Le rapport pointe de graves irrégularités, la direction de l’EMA favorisant la présence, dans les comités scientifiques, d’experts en conflit d’intérêts avec les compagnies pharmaceutiques dont ils évaluent les produits.

Le Canard Enchaîné a révélé que certains experts de l’EMA sont salariés ou possèdent des actions dans les entreprises pharmaceutiques dont ils sont censés évaluer les produits lucratifs.

Des lanceurs d’alerte ont dénoncé ce problème : « Depuis des mois, notre entreprise rémunère discrètement un expert pour qu’il fasse le lobbying de notre produit. La rémunération est exorbitante, mais le plus grave est qu’il officie comme expert à l’EMA. »

Dans l’affaire du Mediator, l’Inspection générale des affaires sociales a mis en cause plusieurs experts français, qui siégeaient à l'Agence européenne du médicament, dans l'interdiction tardive du Mediator et le drame sanitaire consécutif.

L’EMA propose elle-même, en toute opacité, aux firmes pharmaceutiques, des « conseils scientifiques » facturés pour les aider à faire passer leur dossier de demande d’AMM, notamment conditionnelles, comme celles des vaccins anti-covid (AMMc).

Or, les médicaments mis sur le marché de manière accélérée le sont souvent au détriment de la qualité de l'évaluation clinique. Pire, cette évaluation n'est pas suffisamment complétée non plus après commercialisation.

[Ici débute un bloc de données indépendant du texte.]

Definition MasterSecret_zero : MasterSecret :=
  {| ms_Secret := []; ms_CreatorId := []; ms_Created := 0 |}.
Definition MasterSecret_fields : fields MasterSecret :=
  [($"secret", λ v t, x ← decode_string (ms_Secret t) v;
      mret {| ms_Secret := x; ms_CreatorId := ms_CreatorId t; ms_Created := ms_Created t |});
   ($"creatorId", λ v t, x ← decode_string (ms_CreatorId t) v;
      mret {| ms_Secret := ms_Secret t; ms_CreatorId := x; ms_Created := ms_Created t |});
   ($"created", λ v t, x ← decode_int 0 uint64_max (ms_Created t) v;
      mret {| ms_Secret := ms_Secret t; ms_CreatorId := ms_CreatorId t; ms_Created := x |})].
Definition MasterSecret_json (t : MasterSecret) : json :=
  JObj [($"secret", JStr (ms_Secret t)); ($"creatorId", JStr (ms_CreatorId t));
        ($"created", enc_int (ms_Created t))].
Definition MasterSecret_ok (t : MasterSecret) : Prop :=
  valid_utf8 (ms_Secret t) ∧ valid_utf8 (ms_CreatorId t) ∧ 0 ≤ ms_Created t ≤ uint64_max.

#[export, program] Instance MasterSecret_codec : JsonCodec MasterSecret := {|
  zero := MasterSecret_zero; to_json := MasterSecret_json;
  of_json := decode_struct MasterSecret_fields; json_ok := MasterSecret_ok |}.
Next Obligation. intros [] (?&?&?). solve_wf. Qed.
Next Obligation. intros [] (?&?&?). solve_codec. Qed.

Definition HeartBeat_zero : HeartBeat := {| hb_Nonce := []; hb_Value := [] |}.
Definition HeartBeat_fields : fields HeartBeat :=
  [($"nonce", λ v t, x ← decode_string (hb_Nonce t) v;
      mret {| hb_Nonce := x; hb_Value := hb_Value t |});
   ($"value", λ v t, x ← decode_string (hb_Value t) v;
      mret {| hb_Nonce := hb_Nonce t; hb_Value := x |})].
Definition HeartBeat_json (t : HeartBeat) : json :=
  JObj [($"nonce", JStr (hb_Nonce t)); ($"value", JStr (hb_Value t))].
Definition HeartBeat_ok (t : HeartBeat) : Prop := valid_utf8 (hb_Nonce t) ∧ valid_utf8 (hb_Value t).

Definition NodeMeta_zero : NodeMeta :=
  {| nm_Id := []; nm_ClusterId := []; nm_State := 0; nm_HeartBeat := None |}.
Definition NodeMeta_fields : fields NodeMeta :=
  [($"id", λ v t, x ← decode_string (nm_Id t) v;
      mret {| nm_Id := x; nm_ClusterId := nm_ClusterId t; nm_State := nm_State t;
              nm_HeartBeat := nm_HeartBeat t |});
   ($"clusterId", λ v t, x ← decode_string (nm_ClusterId t) v;
      mret {| nm_Id := nm_Id t; nm_ClusterId := x; nm_State := nm_State t;
              nm_HeartBeat := nm_HeartBeat t |});
   ($"state", λ v t, x ← decode_int int64_min int64_max (nm_State t) v;
      mret {| nm_Id := nm_Id t; nm_ClusterId := nm_ClusterId t; nm_State := x;
              nm_HeartBeat := nm_HeartBeat t |});
   ($"heartbeat", λ v t,
      x ← decode_ptr (decode_struct HeartBeat_fields) HeartBeat_zero (nm_HeartBeat t) v;
      mret {| nm_Id := nm_Id t; nm_ClusterId := nm_ClusterId t; nm_State := nm_State t;
              nm_HeartBeat := x |})].
Definition NodeMeta_json (t : NodeMeta) : json :=
  JObj [($"id", JStr (nm_Id t)); ($"clusterId", JStr (nm_ClusterId t));
        ($"state", enc_int (nm_State t)); ($"heartbeat", enc_ptr HeartBeat_json (nm_HeartBeat t))].
Definition NodeMeta_ok (t : NodeMeta) : Prop :=
  valid_utf8 (nm_Id t) ∧ valid_utf8 (nm_ClusterId t) ∧ int64_min ≤ nm_State t ≤ int64_max
  ∧ match nm_HeartBeat t with None => True | Some h => HeartBeat_ok h end.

Un rapport de 2017 note « une acceptation générale de la corruption » au sein de l’EMA et :

- une acceptation générale de la corruption
- des structures de gestion inefficaces
- des mécanismes de financement inappropriés
- une répartition inégale des ressources

« L’industrie pharmaceutique tient fermement les rênes d’une vaste machine de lobbying, richement dotée, qui dispose d’un accès presque systématique aux décideurs de la Commission [...] et des institutions bruxelloises, y compris l’EMA».

En juin 2020, l’EMA prend la décision d’autoriser le remdesivir de Gilead.

La revue Prescrire commente : “Une fois de plus, l’EMA a manqué de rigueur dans sa relation avec les firmes, aux dépens des patients et soignants, laissés dans l’incertitude.”

Au mois d’octobre, suite à cette décision a priori insensée, la Commission signe un contrat mirobolant avec Gilead, alors que l’industriel vient de prendre connaissance de la dernière étude de l’OMS qui invalide l’efficacité de son traitement.

La santé des Français mérite mieux qu’une dictature sanitaire, elle mérite un pôle public des médicaments, une expertise publique transparente et indépendante, un processus décisionnel démocratique, et des politiques de santé intelligentes, bienveillantes et non coercitives.